Extracted records

--------

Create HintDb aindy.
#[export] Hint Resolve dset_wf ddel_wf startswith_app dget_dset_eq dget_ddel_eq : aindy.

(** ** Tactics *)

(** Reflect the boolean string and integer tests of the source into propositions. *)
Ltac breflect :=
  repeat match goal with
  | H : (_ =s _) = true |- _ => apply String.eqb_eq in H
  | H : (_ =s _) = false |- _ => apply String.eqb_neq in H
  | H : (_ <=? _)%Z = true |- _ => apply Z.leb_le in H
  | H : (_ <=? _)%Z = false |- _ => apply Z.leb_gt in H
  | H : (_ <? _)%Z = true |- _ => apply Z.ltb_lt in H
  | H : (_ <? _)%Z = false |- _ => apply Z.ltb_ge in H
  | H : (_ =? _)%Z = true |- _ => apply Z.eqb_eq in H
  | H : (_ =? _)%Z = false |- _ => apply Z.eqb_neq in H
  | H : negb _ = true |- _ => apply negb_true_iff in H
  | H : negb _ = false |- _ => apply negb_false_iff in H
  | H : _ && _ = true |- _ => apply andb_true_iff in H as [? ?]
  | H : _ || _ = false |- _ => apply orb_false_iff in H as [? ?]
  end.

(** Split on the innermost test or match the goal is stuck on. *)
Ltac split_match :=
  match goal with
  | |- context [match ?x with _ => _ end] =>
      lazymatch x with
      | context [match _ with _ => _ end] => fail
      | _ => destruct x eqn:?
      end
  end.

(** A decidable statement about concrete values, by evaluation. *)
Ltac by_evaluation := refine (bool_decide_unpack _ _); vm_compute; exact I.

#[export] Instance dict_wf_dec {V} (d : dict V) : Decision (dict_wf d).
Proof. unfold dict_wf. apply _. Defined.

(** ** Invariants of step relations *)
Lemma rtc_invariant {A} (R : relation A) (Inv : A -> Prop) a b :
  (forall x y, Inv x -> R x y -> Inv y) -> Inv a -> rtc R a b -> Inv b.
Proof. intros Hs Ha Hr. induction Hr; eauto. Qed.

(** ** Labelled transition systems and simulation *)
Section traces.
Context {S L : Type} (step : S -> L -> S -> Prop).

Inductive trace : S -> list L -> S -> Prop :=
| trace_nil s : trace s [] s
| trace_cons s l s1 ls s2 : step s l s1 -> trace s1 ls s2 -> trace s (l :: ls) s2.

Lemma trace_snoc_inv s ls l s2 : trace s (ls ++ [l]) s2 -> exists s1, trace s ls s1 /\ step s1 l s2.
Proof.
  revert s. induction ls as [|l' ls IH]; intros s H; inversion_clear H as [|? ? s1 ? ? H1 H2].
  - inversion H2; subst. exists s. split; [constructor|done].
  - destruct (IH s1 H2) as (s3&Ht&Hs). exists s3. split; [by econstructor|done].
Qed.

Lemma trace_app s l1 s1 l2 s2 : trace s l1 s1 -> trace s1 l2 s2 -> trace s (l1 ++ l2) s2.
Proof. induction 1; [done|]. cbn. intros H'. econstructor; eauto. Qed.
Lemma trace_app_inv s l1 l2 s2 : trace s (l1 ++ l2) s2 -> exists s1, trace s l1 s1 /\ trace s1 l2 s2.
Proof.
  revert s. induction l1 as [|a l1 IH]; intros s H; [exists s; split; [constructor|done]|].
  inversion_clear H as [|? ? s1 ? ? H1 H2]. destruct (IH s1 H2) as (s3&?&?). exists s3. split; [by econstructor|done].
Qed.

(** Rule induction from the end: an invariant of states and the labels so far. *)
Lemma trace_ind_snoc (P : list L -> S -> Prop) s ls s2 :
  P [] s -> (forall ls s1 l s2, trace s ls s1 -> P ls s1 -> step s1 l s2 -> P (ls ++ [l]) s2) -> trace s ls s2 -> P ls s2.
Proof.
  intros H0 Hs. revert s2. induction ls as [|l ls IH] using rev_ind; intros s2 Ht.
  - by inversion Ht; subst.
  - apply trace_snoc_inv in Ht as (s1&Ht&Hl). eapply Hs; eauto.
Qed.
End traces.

--------

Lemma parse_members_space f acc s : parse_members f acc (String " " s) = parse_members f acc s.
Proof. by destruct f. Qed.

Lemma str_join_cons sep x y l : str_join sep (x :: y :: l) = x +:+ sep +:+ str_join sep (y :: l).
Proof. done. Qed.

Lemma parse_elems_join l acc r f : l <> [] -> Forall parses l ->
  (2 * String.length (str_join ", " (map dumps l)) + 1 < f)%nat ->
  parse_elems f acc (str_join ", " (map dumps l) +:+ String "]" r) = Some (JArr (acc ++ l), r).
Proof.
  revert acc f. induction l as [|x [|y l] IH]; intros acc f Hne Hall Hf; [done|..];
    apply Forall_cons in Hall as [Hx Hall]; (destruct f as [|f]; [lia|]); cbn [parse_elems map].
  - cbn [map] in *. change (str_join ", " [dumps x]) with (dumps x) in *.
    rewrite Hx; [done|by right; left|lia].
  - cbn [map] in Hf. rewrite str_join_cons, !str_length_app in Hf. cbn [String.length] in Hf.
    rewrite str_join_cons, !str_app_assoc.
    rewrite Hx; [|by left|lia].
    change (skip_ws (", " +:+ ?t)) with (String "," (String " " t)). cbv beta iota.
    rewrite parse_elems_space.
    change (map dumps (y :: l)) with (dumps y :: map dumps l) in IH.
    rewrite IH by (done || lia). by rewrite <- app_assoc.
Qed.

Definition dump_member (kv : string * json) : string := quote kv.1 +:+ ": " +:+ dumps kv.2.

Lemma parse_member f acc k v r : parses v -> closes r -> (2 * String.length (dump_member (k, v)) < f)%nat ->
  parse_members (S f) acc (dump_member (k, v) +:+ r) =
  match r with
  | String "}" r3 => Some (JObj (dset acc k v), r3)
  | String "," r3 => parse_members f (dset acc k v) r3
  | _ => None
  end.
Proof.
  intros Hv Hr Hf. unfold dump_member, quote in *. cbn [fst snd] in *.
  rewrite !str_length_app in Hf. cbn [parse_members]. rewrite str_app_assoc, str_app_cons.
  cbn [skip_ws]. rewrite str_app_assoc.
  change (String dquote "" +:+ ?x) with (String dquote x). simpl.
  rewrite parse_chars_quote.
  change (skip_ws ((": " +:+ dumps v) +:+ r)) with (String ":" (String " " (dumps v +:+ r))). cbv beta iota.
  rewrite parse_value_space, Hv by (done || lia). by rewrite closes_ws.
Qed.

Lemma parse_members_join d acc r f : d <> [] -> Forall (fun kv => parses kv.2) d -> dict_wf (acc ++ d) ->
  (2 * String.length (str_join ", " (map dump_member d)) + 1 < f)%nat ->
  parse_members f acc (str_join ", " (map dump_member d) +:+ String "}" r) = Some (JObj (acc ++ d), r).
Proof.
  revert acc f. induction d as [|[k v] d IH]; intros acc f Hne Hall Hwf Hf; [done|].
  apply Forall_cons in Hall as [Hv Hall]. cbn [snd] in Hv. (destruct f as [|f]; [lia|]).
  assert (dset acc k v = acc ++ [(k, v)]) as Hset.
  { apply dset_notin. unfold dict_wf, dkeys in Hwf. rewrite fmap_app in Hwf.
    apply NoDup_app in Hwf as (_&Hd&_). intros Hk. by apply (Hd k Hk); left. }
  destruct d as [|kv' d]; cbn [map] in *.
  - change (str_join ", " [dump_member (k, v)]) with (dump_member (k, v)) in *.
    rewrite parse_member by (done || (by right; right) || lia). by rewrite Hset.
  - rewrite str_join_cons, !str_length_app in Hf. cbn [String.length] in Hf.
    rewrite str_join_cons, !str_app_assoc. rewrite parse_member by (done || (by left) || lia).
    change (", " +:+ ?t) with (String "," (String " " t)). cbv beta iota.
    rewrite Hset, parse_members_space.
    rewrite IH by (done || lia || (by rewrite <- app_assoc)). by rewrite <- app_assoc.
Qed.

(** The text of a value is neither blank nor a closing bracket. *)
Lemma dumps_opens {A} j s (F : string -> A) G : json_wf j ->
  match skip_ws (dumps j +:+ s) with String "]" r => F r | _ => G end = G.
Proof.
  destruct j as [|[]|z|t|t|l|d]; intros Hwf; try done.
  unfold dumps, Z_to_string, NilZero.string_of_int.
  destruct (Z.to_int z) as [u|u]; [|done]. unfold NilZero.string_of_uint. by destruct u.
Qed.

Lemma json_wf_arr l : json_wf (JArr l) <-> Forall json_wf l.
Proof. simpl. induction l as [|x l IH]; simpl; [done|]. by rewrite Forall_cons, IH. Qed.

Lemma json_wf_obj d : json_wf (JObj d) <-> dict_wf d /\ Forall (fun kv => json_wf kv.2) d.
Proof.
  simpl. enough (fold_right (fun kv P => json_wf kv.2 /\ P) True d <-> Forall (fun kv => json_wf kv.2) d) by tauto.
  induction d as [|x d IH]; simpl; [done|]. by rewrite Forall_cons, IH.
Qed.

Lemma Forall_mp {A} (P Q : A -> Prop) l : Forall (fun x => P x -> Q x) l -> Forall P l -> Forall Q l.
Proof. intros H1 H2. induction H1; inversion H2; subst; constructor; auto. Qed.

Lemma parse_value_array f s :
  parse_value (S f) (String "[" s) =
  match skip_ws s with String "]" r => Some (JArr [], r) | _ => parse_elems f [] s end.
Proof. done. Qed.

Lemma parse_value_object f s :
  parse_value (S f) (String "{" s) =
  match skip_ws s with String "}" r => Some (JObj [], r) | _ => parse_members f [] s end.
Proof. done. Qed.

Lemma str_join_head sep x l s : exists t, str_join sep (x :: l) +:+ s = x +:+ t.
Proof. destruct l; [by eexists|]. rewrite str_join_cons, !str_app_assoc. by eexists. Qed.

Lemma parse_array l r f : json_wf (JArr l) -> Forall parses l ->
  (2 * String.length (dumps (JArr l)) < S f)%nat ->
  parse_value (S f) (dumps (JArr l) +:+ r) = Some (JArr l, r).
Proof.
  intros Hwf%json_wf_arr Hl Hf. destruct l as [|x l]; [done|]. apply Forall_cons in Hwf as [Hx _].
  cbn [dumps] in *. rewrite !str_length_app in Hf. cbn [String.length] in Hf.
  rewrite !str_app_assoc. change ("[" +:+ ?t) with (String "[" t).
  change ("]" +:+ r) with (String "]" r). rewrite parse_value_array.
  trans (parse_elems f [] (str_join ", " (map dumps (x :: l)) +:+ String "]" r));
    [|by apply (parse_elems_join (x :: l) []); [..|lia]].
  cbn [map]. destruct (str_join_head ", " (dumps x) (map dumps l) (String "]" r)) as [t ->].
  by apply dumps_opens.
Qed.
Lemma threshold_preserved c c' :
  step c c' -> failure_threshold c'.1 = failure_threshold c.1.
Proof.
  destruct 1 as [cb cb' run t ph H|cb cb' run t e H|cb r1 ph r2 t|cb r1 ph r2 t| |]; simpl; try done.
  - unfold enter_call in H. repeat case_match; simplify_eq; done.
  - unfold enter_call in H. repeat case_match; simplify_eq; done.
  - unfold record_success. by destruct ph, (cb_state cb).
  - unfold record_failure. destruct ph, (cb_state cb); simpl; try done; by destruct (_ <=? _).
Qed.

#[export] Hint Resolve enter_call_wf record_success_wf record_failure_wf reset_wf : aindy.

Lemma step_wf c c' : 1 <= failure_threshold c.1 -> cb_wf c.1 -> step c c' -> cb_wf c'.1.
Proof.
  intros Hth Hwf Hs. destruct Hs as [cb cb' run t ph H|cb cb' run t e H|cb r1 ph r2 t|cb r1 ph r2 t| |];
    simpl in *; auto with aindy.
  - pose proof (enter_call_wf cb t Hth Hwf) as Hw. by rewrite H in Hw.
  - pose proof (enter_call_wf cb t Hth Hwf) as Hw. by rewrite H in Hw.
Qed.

--------

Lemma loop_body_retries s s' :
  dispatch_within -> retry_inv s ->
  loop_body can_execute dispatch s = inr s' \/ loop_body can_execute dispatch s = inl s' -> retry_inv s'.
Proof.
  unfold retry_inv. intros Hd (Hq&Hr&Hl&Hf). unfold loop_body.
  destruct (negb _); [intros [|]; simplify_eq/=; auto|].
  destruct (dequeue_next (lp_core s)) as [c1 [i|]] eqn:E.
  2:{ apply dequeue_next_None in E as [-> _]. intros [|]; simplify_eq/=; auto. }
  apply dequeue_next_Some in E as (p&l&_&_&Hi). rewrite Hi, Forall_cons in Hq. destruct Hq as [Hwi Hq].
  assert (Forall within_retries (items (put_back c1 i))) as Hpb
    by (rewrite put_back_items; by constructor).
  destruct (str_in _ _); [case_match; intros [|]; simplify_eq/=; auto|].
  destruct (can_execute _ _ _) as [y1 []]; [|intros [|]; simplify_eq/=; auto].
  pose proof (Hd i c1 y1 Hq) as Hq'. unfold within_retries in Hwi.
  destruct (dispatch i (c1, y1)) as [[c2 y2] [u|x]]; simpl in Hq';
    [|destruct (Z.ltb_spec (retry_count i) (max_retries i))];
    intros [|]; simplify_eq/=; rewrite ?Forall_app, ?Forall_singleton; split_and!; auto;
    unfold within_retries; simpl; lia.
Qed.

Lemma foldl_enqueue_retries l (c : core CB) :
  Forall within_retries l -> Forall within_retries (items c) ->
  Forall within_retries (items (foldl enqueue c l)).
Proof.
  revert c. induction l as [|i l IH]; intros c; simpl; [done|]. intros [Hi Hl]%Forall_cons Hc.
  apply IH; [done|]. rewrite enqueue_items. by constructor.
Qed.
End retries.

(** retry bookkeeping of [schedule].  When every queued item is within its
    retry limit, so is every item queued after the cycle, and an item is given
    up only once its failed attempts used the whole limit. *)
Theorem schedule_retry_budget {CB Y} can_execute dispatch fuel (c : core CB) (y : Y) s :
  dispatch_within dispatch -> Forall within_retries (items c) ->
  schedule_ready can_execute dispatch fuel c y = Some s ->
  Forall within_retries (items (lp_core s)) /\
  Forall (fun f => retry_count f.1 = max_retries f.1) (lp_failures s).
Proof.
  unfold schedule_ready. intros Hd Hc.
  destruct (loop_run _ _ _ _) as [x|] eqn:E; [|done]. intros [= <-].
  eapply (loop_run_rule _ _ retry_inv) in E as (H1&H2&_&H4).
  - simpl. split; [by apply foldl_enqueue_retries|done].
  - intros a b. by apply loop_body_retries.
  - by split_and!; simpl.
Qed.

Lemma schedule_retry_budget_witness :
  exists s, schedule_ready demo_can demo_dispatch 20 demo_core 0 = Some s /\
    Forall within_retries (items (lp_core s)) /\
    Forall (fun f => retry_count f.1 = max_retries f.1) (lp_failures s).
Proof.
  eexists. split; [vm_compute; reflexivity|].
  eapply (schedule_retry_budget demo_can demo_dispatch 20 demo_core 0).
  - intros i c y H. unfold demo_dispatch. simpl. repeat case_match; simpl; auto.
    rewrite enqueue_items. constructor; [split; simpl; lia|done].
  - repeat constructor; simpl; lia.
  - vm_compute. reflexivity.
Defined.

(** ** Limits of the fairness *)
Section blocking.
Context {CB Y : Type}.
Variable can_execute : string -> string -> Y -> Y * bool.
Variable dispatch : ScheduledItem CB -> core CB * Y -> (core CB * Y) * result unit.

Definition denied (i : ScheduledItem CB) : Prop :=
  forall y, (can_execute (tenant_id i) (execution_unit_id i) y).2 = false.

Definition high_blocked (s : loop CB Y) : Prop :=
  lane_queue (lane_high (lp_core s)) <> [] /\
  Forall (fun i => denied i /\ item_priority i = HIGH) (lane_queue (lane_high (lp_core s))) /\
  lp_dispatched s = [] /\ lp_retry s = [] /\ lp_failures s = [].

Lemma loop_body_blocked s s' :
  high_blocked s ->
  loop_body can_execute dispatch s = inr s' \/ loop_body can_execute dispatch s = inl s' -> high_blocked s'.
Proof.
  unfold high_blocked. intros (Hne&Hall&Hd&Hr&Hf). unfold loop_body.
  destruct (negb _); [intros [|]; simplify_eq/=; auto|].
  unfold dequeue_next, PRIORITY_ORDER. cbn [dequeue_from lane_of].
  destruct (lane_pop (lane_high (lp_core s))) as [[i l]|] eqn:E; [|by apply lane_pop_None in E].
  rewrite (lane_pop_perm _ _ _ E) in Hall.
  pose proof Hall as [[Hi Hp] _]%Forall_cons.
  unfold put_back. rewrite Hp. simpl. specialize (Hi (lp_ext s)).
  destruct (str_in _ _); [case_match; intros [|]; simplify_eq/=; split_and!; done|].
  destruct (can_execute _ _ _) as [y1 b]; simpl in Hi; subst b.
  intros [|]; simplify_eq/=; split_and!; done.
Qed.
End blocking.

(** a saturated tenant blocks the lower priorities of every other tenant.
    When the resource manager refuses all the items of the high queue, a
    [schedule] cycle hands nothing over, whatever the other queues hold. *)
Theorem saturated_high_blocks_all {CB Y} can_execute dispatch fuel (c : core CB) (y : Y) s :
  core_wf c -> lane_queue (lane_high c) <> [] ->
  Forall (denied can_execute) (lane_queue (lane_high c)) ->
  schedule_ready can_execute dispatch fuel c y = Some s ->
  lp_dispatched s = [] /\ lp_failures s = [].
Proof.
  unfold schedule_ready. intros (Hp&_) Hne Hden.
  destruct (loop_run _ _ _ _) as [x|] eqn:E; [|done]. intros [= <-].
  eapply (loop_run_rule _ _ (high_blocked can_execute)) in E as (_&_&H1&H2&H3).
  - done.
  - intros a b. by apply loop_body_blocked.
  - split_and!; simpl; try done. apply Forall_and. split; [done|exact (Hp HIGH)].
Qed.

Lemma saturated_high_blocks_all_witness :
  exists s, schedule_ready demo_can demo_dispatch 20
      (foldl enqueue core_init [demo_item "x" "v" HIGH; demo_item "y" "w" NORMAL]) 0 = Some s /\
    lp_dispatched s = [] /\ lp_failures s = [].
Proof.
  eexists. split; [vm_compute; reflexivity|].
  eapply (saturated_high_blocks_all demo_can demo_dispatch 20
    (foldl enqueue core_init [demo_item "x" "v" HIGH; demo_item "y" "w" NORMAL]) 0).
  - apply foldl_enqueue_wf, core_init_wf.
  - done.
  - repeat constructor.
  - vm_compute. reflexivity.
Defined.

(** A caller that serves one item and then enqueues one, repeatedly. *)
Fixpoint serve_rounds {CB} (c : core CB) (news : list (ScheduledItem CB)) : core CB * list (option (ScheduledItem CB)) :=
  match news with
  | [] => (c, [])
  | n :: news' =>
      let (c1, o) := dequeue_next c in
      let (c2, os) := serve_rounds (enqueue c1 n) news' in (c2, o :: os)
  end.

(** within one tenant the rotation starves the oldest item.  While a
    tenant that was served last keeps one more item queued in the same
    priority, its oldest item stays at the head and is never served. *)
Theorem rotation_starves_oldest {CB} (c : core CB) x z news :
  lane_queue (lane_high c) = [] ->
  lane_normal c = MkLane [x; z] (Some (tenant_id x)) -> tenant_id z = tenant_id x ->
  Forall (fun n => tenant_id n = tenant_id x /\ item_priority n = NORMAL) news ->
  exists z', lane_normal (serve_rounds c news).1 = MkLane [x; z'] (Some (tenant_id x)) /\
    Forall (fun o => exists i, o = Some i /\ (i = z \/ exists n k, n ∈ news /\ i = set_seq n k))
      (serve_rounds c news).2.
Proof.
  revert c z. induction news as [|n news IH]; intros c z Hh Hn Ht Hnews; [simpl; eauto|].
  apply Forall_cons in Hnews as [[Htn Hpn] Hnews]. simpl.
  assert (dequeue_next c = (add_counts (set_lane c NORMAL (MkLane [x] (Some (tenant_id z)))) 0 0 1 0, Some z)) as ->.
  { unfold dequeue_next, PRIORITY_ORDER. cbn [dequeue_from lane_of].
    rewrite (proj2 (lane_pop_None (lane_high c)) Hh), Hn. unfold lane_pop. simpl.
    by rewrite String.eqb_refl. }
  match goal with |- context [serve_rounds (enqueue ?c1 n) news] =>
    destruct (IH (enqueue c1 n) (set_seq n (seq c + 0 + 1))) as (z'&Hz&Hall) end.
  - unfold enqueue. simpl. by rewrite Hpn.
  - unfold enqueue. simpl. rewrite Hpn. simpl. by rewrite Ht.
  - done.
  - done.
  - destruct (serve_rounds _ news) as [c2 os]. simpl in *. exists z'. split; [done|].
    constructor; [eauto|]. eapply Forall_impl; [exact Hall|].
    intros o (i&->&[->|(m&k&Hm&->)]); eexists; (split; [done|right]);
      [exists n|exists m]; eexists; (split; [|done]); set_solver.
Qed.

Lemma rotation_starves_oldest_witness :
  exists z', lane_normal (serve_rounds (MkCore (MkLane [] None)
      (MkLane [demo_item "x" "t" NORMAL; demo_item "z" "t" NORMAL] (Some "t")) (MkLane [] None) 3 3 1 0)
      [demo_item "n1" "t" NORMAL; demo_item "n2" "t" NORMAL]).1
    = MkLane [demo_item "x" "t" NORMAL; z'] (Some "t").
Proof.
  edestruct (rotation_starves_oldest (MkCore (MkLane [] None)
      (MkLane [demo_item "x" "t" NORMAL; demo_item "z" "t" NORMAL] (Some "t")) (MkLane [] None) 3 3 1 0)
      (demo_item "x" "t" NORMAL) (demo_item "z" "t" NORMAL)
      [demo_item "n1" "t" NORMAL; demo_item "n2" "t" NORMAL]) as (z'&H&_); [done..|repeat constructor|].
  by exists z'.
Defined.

--------

About this task
Print exactly the lines above from the one with "Proof. unfold dict_wf. apply _. Defined." to the one with "revert s. induction ls", including both.

Your solution
Proof. unfold dict_wf. apply _. Defined.

(** ** Invariants of step relations *)
Lemma rtc_invariant {A} (R : relation A) (Inv : A -> Prop) a b :
  (forall x y, Inv x -> R x y -> Inv y) -> Inv a -> rtc R a b -> Inv b.
Proof. intros Hs Ha Hr. induction Hr; eauto. Qed.

(** ** Labelled transition systems and simulation *)
Section traces.
Context {S L : Type} (step : S -> L -> S -> Prop).

Inductive trace : S -> list L -> S -> Prop :=
| trace_nil s : trace s [] s
| trace_cons s l s1 ls s2 : step s l s1 -> trace s1 ls s2 -> trace s (l :: ls) s2.

Lemma trace_snoc_inv s ls l s2 : trace s (ls ++ [l]) s2 -> exists s1, trace s ls s1 /\ step s1 l s2.
Proof.
  revert s. induction ls as [|l' ls IH]; intros s H; inversion_clear H as [|? ? s1 ? ? H1 H2].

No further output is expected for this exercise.